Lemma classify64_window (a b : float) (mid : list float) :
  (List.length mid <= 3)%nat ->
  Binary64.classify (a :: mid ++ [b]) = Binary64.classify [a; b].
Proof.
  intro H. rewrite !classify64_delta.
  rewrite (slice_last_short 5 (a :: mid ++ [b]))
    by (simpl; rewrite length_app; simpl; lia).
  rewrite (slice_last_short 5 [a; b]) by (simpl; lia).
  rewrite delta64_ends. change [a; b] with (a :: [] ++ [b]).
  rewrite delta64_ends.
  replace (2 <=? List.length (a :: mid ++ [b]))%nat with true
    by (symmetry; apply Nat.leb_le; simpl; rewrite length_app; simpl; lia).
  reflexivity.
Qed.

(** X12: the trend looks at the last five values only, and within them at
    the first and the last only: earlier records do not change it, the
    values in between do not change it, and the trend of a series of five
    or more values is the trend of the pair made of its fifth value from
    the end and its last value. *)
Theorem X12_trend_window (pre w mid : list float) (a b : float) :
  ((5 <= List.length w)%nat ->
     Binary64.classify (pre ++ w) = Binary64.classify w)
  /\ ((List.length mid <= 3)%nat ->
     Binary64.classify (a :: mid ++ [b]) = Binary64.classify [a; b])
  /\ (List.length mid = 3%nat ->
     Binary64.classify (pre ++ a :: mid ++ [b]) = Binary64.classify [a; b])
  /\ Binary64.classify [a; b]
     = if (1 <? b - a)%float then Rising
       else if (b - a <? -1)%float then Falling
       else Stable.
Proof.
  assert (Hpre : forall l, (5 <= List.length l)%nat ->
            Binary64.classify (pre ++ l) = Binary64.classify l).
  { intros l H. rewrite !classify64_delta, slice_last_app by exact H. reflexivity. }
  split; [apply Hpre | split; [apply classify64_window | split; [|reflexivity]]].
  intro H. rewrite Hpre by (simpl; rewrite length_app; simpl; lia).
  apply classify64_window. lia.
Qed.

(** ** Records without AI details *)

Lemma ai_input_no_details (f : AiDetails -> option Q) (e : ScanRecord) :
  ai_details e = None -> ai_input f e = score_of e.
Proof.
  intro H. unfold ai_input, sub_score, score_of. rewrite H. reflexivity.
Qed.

★ ★ ★ ★ ★

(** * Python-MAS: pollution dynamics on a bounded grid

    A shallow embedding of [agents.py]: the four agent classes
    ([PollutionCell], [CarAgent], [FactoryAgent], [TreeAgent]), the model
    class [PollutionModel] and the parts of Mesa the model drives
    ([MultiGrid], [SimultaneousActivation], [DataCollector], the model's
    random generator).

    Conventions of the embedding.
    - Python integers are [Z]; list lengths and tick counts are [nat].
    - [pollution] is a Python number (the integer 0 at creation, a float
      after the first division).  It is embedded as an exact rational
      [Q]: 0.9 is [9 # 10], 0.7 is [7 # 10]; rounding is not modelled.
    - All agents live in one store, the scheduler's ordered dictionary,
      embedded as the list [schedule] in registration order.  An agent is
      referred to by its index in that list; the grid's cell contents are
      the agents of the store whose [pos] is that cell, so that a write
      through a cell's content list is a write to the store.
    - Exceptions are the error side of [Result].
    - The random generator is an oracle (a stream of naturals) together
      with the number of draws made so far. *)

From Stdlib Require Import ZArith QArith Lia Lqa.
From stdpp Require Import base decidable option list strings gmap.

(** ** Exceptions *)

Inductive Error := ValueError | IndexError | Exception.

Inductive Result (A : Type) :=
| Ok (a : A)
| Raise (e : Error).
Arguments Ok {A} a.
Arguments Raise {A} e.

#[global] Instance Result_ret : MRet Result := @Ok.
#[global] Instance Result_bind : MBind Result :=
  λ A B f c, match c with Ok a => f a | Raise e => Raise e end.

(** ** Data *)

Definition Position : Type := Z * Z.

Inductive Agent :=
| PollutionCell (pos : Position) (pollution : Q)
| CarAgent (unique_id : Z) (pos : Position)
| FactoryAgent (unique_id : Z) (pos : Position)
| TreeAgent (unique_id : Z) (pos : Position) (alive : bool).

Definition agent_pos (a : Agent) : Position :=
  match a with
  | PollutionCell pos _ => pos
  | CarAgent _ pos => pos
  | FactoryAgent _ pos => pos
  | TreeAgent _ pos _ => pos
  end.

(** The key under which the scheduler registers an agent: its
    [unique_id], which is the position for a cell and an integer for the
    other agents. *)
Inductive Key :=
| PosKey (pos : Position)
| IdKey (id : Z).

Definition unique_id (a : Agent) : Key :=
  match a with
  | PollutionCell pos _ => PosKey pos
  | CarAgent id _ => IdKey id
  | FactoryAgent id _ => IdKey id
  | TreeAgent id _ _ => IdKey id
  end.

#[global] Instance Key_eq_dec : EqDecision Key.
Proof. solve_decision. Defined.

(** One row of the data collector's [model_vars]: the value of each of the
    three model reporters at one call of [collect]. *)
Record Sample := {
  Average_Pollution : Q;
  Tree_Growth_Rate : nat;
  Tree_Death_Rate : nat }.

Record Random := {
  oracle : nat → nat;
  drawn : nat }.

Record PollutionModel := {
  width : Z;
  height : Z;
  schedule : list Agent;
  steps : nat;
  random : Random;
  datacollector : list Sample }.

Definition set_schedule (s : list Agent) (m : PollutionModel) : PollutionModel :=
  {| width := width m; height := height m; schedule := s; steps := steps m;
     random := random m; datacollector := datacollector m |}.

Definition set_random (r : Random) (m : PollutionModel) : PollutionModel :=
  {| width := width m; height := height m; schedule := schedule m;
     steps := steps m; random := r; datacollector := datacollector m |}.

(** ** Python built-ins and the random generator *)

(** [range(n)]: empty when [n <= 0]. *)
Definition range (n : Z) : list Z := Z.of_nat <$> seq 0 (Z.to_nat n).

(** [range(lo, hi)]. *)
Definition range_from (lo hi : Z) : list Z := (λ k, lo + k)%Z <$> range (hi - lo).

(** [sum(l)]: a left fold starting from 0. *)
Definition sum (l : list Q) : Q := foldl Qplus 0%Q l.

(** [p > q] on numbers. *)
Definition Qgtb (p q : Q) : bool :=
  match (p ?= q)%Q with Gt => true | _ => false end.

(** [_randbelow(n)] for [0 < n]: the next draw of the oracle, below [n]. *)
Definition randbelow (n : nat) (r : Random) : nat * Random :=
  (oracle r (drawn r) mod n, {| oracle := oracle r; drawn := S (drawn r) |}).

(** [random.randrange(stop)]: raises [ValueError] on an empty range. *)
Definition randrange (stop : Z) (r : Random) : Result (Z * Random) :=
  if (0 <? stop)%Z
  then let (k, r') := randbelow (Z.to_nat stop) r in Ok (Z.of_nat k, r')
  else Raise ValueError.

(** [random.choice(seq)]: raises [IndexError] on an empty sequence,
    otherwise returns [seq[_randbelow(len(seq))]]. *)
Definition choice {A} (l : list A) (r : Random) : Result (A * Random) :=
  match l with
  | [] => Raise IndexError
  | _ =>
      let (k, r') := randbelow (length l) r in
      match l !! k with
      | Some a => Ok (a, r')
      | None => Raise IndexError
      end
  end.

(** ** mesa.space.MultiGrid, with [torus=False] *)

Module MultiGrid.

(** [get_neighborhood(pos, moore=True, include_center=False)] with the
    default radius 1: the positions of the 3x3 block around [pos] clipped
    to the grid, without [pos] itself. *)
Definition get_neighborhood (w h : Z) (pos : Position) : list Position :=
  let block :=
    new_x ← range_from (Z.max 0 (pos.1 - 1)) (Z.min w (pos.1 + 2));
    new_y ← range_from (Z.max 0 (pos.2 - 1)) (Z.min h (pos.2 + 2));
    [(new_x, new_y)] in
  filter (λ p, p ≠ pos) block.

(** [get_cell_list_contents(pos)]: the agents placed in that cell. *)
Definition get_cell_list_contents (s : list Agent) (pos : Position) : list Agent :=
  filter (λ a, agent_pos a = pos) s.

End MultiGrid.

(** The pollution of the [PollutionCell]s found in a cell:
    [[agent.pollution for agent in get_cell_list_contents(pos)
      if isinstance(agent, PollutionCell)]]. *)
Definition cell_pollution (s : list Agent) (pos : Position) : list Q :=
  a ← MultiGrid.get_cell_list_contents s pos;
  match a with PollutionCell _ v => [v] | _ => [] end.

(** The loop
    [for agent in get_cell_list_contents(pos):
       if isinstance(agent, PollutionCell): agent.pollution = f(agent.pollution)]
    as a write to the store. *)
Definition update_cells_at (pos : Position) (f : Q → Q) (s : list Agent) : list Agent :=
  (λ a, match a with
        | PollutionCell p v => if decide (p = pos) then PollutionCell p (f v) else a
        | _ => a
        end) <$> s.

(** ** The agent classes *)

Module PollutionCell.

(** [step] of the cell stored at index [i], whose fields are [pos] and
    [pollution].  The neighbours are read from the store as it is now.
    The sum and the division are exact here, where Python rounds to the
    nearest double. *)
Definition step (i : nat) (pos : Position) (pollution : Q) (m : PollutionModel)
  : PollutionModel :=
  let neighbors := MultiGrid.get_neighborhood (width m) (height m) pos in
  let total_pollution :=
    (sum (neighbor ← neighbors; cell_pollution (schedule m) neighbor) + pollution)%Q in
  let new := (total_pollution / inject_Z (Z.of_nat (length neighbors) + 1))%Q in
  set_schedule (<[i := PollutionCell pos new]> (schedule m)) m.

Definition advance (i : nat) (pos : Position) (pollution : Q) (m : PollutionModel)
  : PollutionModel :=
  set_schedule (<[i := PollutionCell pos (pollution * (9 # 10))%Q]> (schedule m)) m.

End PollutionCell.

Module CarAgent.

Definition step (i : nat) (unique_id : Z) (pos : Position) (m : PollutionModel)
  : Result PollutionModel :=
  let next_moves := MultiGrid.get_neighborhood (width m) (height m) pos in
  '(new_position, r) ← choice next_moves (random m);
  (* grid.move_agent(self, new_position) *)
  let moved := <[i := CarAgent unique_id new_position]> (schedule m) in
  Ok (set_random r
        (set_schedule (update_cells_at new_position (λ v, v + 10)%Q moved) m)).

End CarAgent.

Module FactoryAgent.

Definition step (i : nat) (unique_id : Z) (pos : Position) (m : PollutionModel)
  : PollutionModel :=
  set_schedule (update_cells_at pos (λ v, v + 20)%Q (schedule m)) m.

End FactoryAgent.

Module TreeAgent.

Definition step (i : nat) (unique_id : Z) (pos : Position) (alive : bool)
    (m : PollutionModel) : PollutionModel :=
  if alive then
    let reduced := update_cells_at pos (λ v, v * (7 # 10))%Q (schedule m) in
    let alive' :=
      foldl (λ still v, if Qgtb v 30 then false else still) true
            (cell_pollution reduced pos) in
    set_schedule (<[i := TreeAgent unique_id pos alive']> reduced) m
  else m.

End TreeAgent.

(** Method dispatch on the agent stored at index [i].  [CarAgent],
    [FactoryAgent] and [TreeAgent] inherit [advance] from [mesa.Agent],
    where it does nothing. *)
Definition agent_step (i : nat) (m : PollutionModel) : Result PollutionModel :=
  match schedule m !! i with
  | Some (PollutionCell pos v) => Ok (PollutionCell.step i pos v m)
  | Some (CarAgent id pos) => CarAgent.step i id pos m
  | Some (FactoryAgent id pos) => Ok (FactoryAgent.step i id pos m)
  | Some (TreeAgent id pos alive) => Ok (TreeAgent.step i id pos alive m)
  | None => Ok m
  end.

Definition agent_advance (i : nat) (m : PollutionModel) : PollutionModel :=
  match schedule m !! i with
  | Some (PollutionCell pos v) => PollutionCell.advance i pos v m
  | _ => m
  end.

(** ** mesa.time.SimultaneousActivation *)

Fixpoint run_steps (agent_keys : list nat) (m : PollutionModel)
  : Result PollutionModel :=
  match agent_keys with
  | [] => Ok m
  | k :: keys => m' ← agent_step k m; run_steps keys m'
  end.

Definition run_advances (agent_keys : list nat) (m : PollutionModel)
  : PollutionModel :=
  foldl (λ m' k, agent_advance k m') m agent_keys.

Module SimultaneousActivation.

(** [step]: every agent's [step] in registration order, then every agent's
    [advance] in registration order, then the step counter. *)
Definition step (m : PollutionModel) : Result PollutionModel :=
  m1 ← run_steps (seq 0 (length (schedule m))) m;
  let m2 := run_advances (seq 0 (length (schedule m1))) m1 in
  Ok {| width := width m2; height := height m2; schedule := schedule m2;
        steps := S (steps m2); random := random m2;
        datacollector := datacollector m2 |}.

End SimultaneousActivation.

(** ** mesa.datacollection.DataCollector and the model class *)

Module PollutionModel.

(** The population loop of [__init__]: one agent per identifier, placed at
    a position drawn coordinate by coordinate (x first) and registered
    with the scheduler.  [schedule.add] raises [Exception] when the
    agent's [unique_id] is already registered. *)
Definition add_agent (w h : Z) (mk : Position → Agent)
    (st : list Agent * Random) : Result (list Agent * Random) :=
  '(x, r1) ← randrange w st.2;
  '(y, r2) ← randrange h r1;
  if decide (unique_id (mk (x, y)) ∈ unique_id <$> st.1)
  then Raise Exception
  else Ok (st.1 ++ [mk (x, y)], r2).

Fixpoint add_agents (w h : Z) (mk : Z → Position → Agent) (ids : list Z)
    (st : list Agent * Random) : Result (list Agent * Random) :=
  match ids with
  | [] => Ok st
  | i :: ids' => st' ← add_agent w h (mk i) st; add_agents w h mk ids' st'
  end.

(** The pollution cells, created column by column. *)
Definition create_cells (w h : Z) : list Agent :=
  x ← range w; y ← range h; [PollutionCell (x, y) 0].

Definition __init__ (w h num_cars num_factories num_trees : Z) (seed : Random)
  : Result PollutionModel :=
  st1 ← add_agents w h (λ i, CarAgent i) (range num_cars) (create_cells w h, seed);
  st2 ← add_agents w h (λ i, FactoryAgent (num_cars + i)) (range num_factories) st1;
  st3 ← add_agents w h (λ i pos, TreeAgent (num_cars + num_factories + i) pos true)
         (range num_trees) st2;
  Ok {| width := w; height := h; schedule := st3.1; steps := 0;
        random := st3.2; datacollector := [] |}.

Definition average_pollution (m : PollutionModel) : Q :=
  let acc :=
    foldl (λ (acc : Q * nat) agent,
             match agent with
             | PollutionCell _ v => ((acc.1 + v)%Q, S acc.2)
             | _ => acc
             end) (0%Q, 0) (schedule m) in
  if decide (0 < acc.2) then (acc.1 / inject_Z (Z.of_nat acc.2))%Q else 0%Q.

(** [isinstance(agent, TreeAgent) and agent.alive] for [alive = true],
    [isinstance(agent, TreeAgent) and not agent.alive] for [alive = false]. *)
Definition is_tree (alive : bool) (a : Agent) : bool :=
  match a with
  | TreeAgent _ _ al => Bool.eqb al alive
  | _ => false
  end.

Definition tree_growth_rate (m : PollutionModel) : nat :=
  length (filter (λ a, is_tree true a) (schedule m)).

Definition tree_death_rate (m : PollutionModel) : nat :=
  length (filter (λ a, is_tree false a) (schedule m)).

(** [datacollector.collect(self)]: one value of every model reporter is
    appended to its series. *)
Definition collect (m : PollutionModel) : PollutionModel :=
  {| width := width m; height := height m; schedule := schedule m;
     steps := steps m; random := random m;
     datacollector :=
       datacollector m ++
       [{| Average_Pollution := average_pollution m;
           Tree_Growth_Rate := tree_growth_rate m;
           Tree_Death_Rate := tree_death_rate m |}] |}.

★ ★ ★ ★ ★

### What you are asked to do
Copy out each line of the data in which the word "IndexError" appears.

### Result
Inductive Error := ValueError | IndexError | Exception.
(** [random.choice(seq)]: raises [IndexError] on an empty sequence,
  | [] => Raise IndexError
      | None => Raise IndexError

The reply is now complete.